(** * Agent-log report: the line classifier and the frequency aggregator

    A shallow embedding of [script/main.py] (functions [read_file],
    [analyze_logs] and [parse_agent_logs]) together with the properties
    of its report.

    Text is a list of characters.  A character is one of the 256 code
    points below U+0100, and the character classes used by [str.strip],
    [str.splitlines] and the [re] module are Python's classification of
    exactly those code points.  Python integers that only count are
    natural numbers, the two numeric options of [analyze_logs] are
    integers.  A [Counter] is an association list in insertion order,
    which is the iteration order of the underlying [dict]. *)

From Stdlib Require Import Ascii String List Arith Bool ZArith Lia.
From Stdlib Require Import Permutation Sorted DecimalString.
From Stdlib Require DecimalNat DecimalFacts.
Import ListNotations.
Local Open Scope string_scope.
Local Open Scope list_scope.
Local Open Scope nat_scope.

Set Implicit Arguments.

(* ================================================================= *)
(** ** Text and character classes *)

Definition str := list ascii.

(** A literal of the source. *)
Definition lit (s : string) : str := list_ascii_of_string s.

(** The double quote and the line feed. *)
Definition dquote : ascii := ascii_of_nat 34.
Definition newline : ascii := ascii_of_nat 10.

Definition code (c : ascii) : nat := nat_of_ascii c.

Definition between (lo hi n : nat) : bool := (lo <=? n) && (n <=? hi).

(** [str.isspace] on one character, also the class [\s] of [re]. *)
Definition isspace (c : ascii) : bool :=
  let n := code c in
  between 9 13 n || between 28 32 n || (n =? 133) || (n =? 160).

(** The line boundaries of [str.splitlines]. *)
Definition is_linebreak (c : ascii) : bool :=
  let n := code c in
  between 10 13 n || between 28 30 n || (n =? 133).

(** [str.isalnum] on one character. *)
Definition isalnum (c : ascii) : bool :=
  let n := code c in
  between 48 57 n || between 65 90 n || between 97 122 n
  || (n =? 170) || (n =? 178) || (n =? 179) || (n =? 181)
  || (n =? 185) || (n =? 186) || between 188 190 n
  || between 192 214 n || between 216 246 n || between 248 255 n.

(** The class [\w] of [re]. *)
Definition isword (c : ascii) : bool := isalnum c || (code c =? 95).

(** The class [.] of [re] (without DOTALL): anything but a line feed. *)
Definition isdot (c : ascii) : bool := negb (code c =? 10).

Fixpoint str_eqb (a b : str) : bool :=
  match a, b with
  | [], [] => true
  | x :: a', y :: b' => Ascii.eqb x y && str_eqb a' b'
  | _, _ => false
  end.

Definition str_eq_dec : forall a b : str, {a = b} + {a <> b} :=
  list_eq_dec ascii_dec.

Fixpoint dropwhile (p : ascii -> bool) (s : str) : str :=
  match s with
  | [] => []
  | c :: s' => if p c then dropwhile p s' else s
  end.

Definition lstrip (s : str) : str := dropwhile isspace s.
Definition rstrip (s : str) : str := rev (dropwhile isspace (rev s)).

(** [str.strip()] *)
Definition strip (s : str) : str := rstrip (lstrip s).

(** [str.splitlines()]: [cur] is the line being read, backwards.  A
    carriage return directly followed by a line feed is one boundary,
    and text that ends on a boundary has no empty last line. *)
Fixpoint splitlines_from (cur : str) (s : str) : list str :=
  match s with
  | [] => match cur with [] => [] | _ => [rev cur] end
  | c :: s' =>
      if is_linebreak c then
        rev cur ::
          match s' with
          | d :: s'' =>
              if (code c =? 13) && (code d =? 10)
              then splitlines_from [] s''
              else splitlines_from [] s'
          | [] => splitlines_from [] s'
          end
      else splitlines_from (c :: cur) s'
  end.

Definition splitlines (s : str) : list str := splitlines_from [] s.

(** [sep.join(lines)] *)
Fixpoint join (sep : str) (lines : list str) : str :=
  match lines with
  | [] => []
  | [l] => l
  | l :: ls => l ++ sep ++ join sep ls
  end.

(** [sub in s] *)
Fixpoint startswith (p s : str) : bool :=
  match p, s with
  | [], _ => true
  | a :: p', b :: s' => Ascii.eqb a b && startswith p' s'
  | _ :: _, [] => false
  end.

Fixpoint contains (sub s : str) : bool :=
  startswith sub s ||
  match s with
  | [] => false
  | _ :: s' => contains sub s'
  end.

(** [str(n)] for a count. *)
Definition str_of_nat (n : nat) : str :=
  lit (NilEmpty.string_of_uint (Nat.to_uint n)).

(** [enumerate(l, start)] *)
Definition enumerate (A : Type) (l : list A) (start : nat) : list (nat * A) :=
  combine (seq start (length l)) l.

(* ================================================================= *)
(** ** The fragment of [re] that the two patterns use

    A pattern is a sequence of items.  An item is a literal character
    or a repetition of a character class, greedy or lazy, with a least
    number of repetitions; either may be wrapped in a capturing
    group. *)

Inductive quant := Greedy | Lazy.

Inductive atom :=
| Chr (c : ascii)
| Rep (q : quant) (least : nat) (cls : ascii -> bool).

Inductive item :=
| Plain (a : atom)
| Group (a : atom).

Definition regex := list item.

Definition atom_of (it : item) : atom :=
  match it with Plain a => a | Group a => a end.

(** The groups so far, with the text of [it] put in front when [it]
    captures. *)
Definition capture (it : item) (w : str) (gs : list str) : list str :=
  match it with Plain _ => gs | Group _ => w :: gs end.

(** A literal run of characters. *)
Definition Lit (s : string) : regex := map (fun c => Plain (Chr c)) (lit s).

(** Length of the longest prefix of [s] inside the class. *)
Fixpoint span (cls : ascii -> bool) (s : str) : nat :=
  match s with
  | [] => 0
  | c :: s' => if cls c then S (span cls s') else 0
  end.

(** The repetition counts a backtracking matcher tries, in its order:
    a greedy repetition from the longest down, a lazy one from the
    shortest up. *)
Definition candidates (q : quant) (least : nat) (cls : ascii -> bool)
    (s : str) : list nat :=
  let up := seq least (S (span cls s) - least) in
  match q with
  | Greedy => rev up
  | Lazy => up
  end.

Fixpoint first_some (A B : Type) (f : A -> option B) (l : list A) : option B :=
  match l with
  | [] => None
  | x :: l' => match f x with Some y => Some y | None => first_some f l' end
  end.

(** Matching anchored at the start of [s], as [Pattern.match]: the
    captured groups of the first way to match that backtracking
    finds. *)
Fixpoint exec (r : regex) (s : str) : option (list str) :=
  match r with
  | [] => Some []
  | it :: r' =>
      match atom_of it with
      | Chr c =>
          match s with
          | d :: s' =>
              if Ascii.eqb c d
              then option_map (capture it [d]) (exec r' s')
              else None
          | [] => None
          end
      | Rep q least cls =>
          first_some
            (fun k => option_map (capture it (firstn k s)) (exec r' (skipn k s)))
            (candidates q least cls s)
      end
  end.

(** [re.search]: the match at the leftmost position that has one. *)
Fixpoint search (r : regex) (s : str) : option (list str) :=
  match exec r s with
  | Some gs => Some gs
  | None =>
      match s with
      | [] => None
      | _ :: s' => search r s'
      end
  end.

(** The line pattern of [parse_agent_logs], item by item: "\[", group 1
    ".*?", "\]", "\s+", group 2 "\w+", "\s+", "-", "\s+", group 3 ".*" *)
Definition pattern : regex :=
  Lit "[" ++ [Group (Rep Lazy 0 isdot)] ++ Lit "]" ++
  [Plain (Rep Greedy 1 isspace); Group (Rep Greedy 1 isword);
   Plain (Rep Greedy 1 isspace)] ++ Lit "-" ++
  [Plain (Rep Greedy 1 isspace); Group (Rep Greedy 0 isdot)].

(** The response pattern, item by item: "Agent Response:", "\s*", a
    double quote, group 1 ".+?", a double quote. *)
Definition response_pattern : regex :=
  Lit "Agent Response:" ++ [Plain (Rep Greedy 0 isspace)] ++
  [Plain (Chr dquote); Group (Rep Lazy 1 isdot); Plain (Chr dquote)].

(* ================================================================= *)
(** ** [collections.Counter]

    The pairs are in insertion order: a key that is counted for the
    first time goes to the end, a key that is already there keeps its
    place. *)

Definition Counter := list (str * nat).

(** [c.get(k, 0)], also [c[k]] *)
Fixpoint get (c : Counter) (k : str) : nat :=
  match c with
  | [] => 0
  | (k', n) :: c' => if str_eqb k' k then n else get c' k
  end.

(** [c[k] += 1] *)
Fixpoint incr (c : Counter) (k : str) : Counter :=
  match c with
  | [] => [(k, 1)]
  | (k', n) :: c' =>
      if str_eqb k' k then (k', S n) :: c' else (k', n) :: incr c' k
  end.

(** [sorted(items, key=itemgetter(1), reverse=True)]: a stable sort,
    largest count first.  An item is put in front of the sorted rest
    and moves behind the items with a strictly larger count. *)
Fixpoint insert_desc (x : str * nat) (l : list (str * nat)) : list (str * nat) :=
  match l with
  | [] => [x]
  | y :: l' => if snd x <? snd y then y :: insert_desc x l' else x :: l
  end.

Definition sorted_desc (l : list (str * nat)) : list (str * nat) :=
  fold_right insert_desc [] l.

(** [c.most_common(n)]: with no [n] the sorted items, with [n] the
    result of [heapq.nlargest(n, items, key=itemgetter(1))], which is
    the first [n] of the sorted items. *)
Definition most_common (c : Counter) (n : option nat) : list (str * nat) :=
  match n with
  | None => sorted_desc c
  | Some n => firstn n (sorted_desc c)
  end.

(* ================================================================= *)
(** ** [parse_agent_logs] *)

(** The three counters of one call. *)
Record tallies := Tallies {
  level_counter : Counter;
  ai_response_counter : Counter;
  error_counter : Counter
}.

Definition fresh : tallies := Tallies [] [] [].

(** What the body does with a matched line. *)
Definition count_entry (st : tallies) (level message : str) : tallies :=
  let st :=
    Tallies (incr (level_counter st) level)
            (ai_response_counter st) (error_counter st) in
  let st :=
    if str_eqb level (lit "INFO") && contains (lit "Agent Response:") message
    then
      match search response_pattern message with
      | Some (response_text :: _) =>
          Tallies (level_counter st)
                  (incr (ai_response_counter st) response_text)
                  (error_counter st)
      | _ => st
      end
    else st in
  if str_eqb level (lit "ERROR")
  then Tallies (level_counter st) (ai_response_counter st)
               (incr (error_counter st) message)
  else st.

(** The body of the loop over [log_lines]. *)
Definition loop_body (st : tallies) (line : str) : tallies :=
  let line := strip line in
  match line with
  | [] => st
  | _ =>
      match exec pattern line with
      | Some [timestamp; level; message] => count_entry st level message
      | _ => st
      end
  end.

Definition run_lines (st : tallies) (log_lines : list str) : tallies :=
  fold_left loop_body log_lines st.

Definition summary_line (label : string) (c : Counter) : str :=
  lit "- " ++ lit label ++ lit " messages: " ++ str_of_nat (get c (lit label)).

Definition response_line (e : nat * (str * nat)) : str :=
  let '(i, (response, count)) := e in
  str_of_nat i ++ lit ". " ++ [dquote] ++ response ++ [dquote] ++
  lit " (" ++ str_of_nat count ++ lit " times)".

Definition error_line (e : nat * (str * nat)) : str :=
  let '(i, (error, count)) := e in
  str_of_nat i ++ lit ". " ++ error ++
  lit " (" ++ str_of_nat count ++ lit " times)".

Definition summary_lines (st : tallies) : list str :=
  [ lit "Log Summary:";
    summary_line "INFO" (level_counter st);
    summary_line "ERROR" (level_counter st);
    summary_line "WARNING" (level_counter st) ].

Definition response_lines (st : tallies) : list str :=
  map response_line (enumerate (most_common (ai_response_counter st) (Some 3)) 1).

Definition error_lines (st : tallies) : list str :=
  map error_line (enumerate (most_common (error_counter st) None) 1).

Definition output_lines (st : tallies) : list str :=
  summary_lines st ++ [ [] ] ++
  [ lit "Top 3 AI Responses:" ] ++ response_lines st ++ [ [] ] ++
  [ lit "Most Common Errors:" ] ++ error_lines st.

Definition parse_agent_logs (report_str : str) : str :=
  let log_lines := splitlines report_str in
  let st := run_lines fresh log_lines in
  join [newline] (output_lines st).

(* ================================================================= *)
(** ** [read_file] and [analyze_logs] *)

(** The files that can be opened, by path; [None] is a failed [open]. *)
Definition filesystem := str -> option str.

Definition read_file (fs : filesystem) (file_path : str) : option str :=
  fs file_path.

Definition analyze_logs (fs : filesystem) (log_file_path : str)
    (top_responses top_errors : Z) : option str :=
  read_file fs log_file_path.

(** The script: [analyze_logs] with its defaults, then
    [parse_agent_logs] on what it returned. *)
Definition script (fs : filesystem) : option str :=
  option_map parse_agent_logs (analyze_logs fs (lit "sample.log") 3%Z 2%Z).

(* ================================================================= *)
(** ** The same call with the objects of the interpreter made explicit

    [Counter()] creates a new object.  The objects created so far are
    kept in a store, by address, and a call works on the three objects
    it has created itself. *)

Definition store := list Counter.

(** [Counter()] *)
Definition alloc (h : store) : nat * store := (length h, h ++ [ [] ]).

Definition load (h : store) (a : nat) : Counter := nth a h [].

WORK TASK: Extract from the records above the lines from the one containing "Plain (a : atom)" to the one containing "match r with", both lines included, exactly as they appear and with nothing else.

RESPONSE BELOW:
| Plain (a : atom)
| Group (a : atom).

Definition regex := list item.

Definition atom_of (it : item) : atom :=
  match it with Plain a => a | Group a => a end.

(** The groups so far, with the text of [it] put in front when [it]
    captures. *)
Definition capture (it : item) (w : str) (gs : list str) : list str :=
  match it with Plain _ => gs | Group _ => w :: gs end.

(** A literal run of characters. *)
Definition Lit (s : string) : regex := map (fun c => Plain (Chr c)) (lit s).

(** Length of the longest prefix of [s] inside the class. *)
Fixpoint span (cls : ascii -> bool) (s : str) : nat :=
  match s with
  | [] => 0
  | c :: s' => if cls c then S (span cls s') else 0
  end.

(** The repetition counts a backtracking matcher tries, in its order:
    a greedy repetition from the longest down, a lazy one from the
    shortest up. *)
Definition candidates (q : quant) (least : nat) (cls : ascii -> bool)
    (s : str) : list nat :=
  let up := seq least (S (span cls s) - least) in
  match q with
  | Greedy => rev up
  | Lazy => up
  end.

Fixpoint first_some (A B : Type) (f : A -> option B) (l : list A) : option B :=
  match l with
  | [] => None
  | x :: l' => match f x with Some y => Some y | None => first_some f l' end
  end.

(** Matching anchored at the start of [s], as [Pattern.match]: the
    captured groups of the first way to match that backtracking
    finds. *)
Fixpoint exec (r : regex) (s : str) : option (list str) :=
  match r with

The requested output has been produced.